Moderate sedation, also known as conscious sedation, is defined as a drug-induced depression of consciousness during which patients are able to respond to verbal commands, either alone or accompanied by light tactile stimulation.

NSAIDs: Nonsteroidal Anti-Inflammatory Drugs (NSAIDs), such as ibuprofen, are commonly used prior to and after gynecological procedures to reduce pain. Their mechanism of action involves the inhibition of cyclooxygenase, which results in a reduction of the amount of circulating prostaglandins. A recent study found that ibuprofen 600 mg, given 30 minutes preoperatively, improved pain control and decreased postoperative pain when compared to placebo in patients undergoing uterine aspiration for first trimester abortions. NSAIDs have also been combined with misoprostol in an effort to decrease pain [21]. Li et al. [22] compared misoprostol alone versus misoprostol combined with diclofenac for women having abortions between 7 and 12 weeks of gestation. They found a small decrease in pain during the procedure among multiparous subjects only (mean 58 vs 63, P 5 .06, median 51 vs 68). NSAIDs have not been shown to interfere with the action of exogenous prostaglandins such as misoprostol.

Opioids: The use of opioid drugs has been mainly studied during abortions and uterine aspiration procedures.
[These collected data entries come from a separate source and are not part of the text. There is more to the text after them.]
(** * Headcount capacity model (app.py): shallow embedding and properties

    The program is a Streamlit script.  Its computational core is
    - the band table [TEAMS] with [TEAM_ORDER],
    - the construction of the [inputs] dictionary from the widget values,
    - [simulate], the monthly loop attrition -> hires -> promotions -> record,
    - a second, single-pool model at the end of the file.

    Python floats are IEEE-754 binary64 numbers.  The engine below is written
    once over an arithmetic interface [PyFloat] and instantiated twice:
    - [B64]: binary64 with round-to-nearest-even, built on the bit-level
      specification [SpecFloat] of the standard library.  This is the
      arithmetic the program runs on;
    - [Qc]: exact rational arithmetic, the reading of the program in which
      rounding is ignored ("up to floating-point tolerance").

    Python dictionaries are [gmap]s keyed by band name; a dictionary lookup
    that raises [KeyError] is the [None] of the option monad. *)

From Stdlib Require Import ZArith QArith Qcanon Lia.
From Stdlib Require Import Floats.SpecFloat.
From stdpp Require Import base option list strings gmap fin_maps numbers pretty.

Set Default Proof Using "Type".
Local Open Scope Z_scope.

(** ** Arithmetic interface *)

Class PyFloat (F : Type) := {
  fadd : F → F → F;      (* x + y *)
  fsub : F → F → F;      (* x - y *)
  fmul : F → F → F;      (* x * y *)
  fdiv : F → F → F;      (* x / y, used with the divisor 100.0 only *)
  fgtb : F → F → bool;   (* x > y *)
  fleb : F → F → bool;   (* x <= y *)
  of_int : Z → F;        (* float(n), and the literals 0.0, 1.0, 100.0 *)
  round1 : F → F;        (* round(x, 1) *)
}.

Declare Scope py_scope.
Delimit Scope py_scope with py.
Infix "⊕" := fadd (at level 50, left associativity) : py_scope.
Infix "⊖" := fsub (at level 50, left associativity) : py_scope.
Infix "⊗" := fmul (at level 40, left associativity) : py_scope.
Infix "⊘" := fdiv (at level 40, left associativity) : py_scope.
Infix ">.?" := fgtb (at level 70, no associativity) : py_scope.
Infix "<=.?" := fleb (at level 70, no associativity) : py_scope.
Local Open Scope py_scope.

(** Python's [max(a, b)] on two arguments returns [a] unless [b > a]. *)
Definition pymax `{PyFloat F} (a b : F) : F := if b >.? a then b else a.

(** [0.0 <= x] *)
Definition nonneg `{PyFloat F} (x : F) : Prop := (of_int 0 <=.? x) = true.

(** Round the rational [n / d], [0 < d], to the nearest integer, ties to
    even: what [round] does with the exact value of its argument. *)
Definition round_half_even (n : Z) (d : Z) : Z :=
  let q := n / d in
  let r := n mod d in
  match 2 * r ?= d with
  | Lt => q
  | Gt => q + 1
  | Eq => if Z.even q then q else q + 1
  end.

(** ** Binary64 *)

Module B64.
Definition prec : Z := 53.
Definition emax : Z := 1024.

Definition add := SFadd prec emax.
Definition sub := SFsub prec emax.
Definition mul := SFmul prec emax.
Definition div := SFdiv prec emax.
Definition gtb (x y : spec_float) : bool := SFltb y x.
Definition leb (x y : spec_float) : bool := SFleb x y.
Definition of_Z (n : Z) : spec_float := binary_normalize prec emax n 0 false.

(** [round(x, 1)]: the exact value of [x] is rounded to one decimal, ties
    to even, and the decimal is read back as the nearest binary64 number.
    Infinities, NaN, zeros and integer-valued numbers are returned as they
    are. *)
Definition round_1 (x : spec_float) : spec_float :=
  match x with
  | S754_finite s m e =>
      if 0 <=? e then x
      else
        let tenths := round_half_even (Z.pos m * 10) (2 ^ (- e)) in
        match tenths with
        | Z.pos t => div (S754_finite s t 0) (S754_finite false 10 0)
        | _ => S754_zero s
        end
  | _ => x
  end.
End B64.

#[export] Instance spec_float_eq_dec : EqDecision spec_float.
Proof. solve_decision. Defined.

#[export] Instance b64_float : PyFloat spec_float := {
  fadd := B64.add; fsub := B64.sub; fmul := B64.mul; fdiv := B64.div;
  fgtb := B64.gtb; fleb := B64.leb; of_int := B64.of_Z; round1 := B64.round_1;
}.

(** ** Exact rational arithmetic *)

Module Exact.
Definition of_Z (n : Z) : Qc := Q2Qc (inject_Z n).
Definition gtb (x y : Qc) : bool := bool_decide (y < x)%Qc.
Definition leb (x y : Qc) : bool := bool_decide (x ≤ y)%Qc.

Definition round_1 (x : Qc) : Qc :=
  let y := (x * Q2Qc (inject_Z 10))%Qc in
  Q2Qc (round_half_even (Qnum y) (Z.pos (Qden y)) # 10).
End Exact.

#[export] Instance exact_float : PyFloat Qc := {
  fadd := Qcplus; fsub := Qcminus; fmul := Qcmult; fdiv := Qcdiv;
  fgtb := Exact.gtb; fleb := Exact.leb; of_int := Exact.of_Z; round1 := Exact.round_1;
}.

(** ** Dates *)

Record date := Date { year : Z; month : Z }.

(** [pd.date_range(start="2025-01-01", end="2026-12-01", freq="MS")] *)
Definition months_index : list date :=
  y ← [2025; 2026]; m ← seqZ 1 12; [Date y m].

Definition is_quarter_end (dt : date) : bool :=
  bool_decide (month dt ∈ [3; 6; 9; 12]).

(** [dt.strftime("%Y-%m")] *)
Definition pad_left (width : nat) (s : string) : string :=
  String.concat "" (replicate (width - String.length s) "0"%string) +:+ s.
Definition strftime_Y_m (dt : date) : string :=
  pad_left 4 (pretty (year dt)) +:+ "-" +:+ pad_left 2 (pretty (month dt)).

(** ** Loops over a list whose body may raise *)

Fixpoint for_each {A S : Type} (body : A → S → option S) (l : list A) (s : S)
    : option S :=
  match l with
  | [] => Some s
  | x :: l' => s' ← body x s; for_each body l' s'
  end.

Section Engine.
Context {F : Type} `{PyFloat F}.

(** *** Data *)

(** What the four widgets of one band return: two integers and two
    percentages. *)
Record widget_values := Widgets {
  w_start : Z; w_hires : Z; w_attr : F; w_promo : F;
}.

(** An entry of [TEAMS]. *)
Record band := Band {
  team : string; segment : string; promo_to : option string;
  defaults : widget_values;
}.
In 2011, a systematic review and meta-analysis of pain management for office gynecologic procedures identified only 1 placebo-controlled RCT evaluating opioid drugs. This study evaluated the use of sublingual buprenorphine for hysteroscopy and concluded that this medication did not decrease pain but substantially increased side effects including nausea, vomiting, and drowsiness [23].

Benzodiazepines: Benzodiazepines are anxiolytic medications that have been shown to be safe for use to decrease pain during first-trimester uterine aspiration. However, there is no data suggesting this type of oral medication decreases procedural pain for other gynecologic procedures [24].
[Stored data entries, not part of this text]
(** The object each answer hands to [NextResponse.json]; [message] and
    [timestamp] are the two strings of the answer of the outer [catch]. *)
Definition response_body (message timestamp : string) (r : Response) : json :=
  match r with
  | BadRequest =>
      JObj [("error", JBool true);
            ("message", JStr "messages[] is required and must not be empty")]
  | NoHealthyModels =>
      JObj [("error", JBool true);
            ("message", JStr "No healthy models available")]
  | Success m rt a d =>
      JObj (override
              [("model_used", JStr m); ("response_time", JNum (num rt));
               ("attempt", nat_num a); ("health_status", JStr "healthy")]
              (spread d))
  | ProviderError m st a details =>
      JObj [("error", JBool true); ("model_attempted", JStr m);
            ("status", JNum (num st)); ("attempt", nat_num a);
            ("details", details)]
  | AllProvidersFailed lastError healthStatus =>
      JObj [("error", JBool true);
            ("message", JStr "All providers failed after retries");
            ("lastError", lastError_json lastError);
            ("healthStatus", healthStatus_json healthStatus)]
  | ServerError =>
      JObj [("error", JBool true); ("message", JStr message);
            ("timestamp", JStr timestamp)]
  end.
Misoprostol: Misoprostol has been studied for cervical ripening prior to hysteroscopy. One meta-analysis of 10 studies concluded that misoprostol leads to greater preoperative dilation, decreased need for additional dilation, and reduced rates of cervical laceration in premenopausal women. The greatest benefits were seen in nulliparous women and with operative hysteroscopy [25]. However, women treated with misoprostol had higher rates of side effects and minor complications such as transient vaginal bleeding, cramping, and preoperative fever. The optimal dosing regimen for cervical ripening before hysteroscopy is unclear. In premenopausal women, studies have found either 200, 400, or 1000 g of vaginal misoprostol or 400 g of oral misoprostol given at least 9 to 12 hours preoperatively to be superior to placebo. Most of these studies focused on nulliparous women [26]. There are few trials comparing routes of administration, dosage, and interval to procedure. Batukan C et al. [27] compared 400 mcg of oral vs vaginal misoprostol given 10 to 12 hours before operative hysteroscopy in a double-blinded, placebo-control trial. The authors found vaginal misoprostol to be superior in baseline cervical dilation and decreased time required for cervical dilation. Other trials evaluating vaginal misoprostol for shorter intervals, 4 to 6 hours preoperatively, have not shown evidence of any effect. With the current evidence we can conclude that misoprostol has greater effect in pregnant and premenopausal patients. For postmenopausal women the data is conflicting, and most studies do not show a benefit from misoprostol. Misoprostol’s actions on the cervix may require endogenous estrogen. It is not known if more intensive dosing regimens would affect the postmenopausal cervix [25].


In office hysteroscopy plays an important role in modern gynecology. The number of procedures that are being currently performed in an office setting is growing. Patient comfort directly affects the ability of the hysteroscopist to safely complete a procedure. Adequate patient selection is a fundamental step to achieve a successful office-based practice.